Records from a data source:
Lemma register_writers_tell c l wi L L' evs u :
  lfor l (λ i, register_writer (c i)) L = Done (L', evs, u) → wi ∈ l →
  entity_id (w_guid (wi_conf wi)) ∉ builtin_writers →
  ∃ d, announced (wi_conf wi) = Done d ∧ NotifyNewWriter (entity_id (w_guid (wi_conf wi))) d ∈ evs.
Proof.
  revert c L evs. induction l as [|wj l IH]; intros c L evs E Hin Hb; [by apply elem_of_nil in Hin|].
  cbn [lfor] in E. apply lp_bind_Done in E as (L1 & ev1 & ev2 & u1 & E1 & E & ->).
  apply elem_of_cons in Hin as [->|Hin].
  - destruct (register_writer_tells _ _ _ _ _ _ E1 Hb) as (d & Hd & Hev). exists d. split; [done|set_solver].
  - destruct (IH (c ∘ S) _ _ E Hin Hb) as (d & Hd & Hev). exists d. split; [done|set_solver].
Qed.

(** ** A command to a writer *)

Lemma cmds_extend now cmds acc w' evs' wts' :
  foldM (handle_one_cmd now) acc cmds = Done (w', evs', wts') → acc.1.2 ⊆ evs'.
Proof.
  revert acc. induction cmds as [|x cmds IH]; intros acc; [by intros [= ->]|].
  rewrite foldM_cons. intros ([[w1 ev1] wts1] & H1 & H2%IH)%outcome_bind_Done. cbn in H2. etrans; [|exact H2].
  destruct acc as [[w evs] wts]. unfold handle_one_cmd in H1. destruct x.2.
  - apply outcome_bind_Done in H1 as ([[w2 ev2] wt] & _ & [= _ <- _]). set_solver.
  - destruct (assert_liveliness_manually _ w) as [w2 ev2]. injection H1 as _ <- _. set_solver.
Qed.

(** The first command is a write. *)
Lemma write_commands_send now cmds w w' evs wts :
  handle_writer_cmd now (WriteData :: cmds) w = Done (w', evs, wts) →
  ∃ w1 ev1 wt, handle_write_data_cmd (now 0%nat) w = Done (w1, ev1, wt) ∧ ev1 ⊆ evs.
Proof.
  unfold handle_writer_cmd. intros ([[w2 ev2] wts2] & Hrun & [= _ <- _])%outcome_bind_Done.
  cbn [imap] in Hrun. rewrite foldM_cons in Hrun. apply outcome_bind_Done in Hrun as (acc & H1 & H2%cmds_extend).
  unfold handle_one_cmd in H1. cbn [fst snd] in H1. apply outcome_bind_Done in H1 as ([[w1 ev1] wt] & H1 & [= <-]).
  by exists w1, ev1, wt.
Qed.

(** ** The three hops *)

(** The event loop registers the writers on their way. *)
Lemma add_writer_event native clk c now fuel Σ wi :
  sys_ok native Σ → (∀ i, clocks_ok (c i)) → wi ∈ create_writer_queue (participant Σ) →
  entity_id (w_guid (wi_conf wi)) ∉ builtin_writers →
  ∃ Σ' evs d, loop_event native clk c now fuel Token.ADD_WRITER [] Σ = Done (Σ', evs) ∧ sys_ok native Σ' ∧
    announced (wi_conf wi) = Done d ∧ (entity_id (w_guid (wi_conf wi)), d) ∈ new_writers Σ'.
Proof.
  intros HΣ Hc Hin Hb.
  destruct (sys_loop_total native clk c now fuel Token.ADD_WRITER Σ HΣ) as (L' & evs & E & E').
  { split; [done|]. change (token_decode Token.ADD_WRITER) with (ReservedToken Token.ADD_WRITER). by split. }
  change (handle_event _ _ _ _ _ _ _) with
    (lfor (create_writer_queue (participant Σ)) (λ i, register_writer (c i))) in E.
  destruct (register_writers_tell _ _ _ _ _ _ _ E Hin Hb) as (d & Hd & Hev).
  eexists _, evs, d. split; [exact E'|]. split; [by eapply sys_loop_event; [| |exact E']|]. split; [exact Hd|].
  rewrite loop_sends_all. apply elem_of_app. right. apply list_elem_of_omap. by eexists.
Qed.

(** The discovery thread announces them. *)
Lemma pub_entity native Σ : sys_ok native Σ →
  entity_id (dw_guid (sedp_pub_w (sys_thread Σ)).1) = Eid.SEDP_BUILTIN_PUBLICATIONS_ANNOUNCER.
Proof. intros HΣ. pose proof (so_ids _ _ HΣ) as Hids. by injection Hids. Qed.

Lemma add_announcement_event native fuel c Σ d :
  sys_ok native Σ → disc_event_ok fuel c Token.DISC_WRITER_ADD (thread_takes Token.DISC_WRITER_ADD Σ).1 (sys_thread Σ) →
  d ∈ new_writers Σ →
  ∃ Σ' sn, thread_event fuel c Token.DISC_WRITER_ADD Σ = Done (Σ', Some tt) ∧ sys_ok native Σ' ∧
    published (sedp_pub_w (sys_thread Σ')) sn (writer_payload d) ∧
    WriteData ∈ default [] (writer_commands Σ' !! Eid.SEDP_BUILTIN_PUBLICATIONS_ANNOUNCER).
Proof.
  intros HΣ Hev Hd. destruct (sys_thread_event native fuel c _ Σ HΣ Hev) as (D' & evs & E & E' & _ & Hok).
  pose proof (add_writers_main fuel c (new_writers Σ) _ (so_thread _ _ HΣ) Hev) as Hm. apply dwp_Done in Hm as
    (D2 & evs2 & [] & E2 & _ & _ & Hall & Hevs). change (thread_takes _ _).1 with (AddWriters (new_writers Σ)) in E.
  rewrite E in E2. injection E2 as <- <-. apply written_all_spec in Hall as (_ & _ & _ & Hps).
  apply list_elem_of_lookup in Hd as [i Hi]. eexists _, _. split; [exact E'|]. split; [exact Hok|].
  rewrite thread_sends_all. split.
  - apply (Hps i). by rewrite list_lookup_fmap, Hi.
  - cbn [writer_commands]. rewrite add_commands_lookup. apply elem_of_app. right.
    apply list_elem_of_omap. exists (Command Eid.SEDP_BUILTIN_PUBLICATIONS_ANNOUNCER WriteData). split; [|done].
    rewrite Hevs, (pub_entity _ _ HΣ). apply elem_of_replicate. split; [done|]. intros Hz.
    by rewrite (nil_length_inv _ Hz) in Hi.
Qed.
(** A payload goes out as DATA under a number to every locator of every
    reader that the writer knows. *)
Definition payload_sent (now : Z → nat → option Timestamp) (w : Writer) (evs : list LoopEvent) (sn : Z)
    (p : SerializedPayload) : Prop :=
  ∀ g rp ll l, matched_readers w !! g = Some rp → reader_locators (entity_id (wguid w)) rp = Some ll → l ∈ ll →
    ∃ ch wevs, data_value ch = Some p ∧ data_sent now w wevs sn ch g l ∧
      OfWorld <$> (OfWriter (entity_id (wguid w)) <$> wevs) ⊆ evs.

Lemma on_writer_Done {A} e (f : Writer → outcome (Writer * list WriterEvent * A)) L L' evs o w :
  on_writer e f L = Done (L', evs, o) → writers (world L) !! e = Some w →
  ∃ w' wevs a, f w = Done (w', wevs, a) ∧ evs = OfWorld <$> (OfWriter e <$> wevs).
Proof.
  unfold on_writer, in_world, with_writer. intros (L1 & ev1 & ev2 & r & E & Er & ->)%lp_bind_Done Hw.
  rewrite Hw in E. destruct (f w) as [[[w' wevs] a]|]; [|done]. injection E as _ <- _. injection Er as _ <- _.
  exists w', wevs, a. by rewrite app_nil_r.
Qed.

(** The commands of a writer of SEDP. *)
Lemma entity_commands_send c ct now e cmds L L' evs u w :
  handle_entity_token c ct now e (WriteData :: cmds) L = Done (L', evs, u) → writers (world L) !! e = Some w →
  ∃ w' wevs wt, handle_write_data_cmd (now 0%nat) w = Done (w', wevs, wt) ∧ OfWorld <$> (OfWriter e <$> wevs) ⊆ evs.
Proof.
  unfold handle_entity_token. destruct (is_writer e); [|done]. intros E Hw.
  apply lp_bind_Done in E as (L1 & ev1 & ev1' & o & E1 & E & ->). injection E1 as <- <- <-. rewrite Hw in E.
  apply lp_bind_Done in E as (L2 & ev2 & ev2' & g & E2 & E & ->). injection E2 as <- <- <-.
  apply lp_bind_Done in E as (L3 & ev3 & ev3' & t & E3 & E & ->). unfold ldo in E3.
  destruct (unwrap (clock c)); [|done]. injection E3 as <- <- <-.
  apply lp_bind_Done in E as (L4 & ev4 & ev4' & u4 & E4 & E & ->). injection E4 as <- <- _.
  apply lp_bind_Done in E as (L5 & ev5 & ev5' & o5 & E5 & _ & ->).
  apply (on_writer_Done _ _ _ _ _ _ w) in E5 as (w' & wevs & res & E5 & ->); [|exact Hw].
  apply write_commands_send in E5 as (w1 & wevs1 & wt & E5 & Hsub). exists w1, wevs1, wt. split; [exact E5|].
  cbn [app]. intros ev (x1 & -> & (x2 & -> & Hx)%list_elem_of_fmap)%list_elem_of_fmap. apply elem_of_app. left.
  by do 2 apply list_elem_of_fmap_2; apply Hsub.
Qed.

[Goal of the exercise] From the records above, give again exactly the lines running from the line with "wi))) d ∈ evs." to the line with "- destruct (register_writer_tells", inclusive.

[Output for this exercise]
  ∃ d, announced (wi_conf wi) = Done d ∧ NotifyNewWriter (entity_id (w_guid (wi_conf wi))) d ∈ evs.
Proof.
  revert c L evs. induction l as [|wj l IH]; intros c L evs E Hin Hb; [by apply elem_of_nil in Hin|].
  cbn [lfor] in E. apply lp_bind_Done in E as (L1 & ev1 & ev2 & u1 & E1 & E & ->).
  apply elem_of_cons in Hin as [->|Hin].
  - destruct (register_writer_tells _ _ _ _ _ _ E1 Hb) as (d & Hd & Hev). exists d. split; [done|set_solver].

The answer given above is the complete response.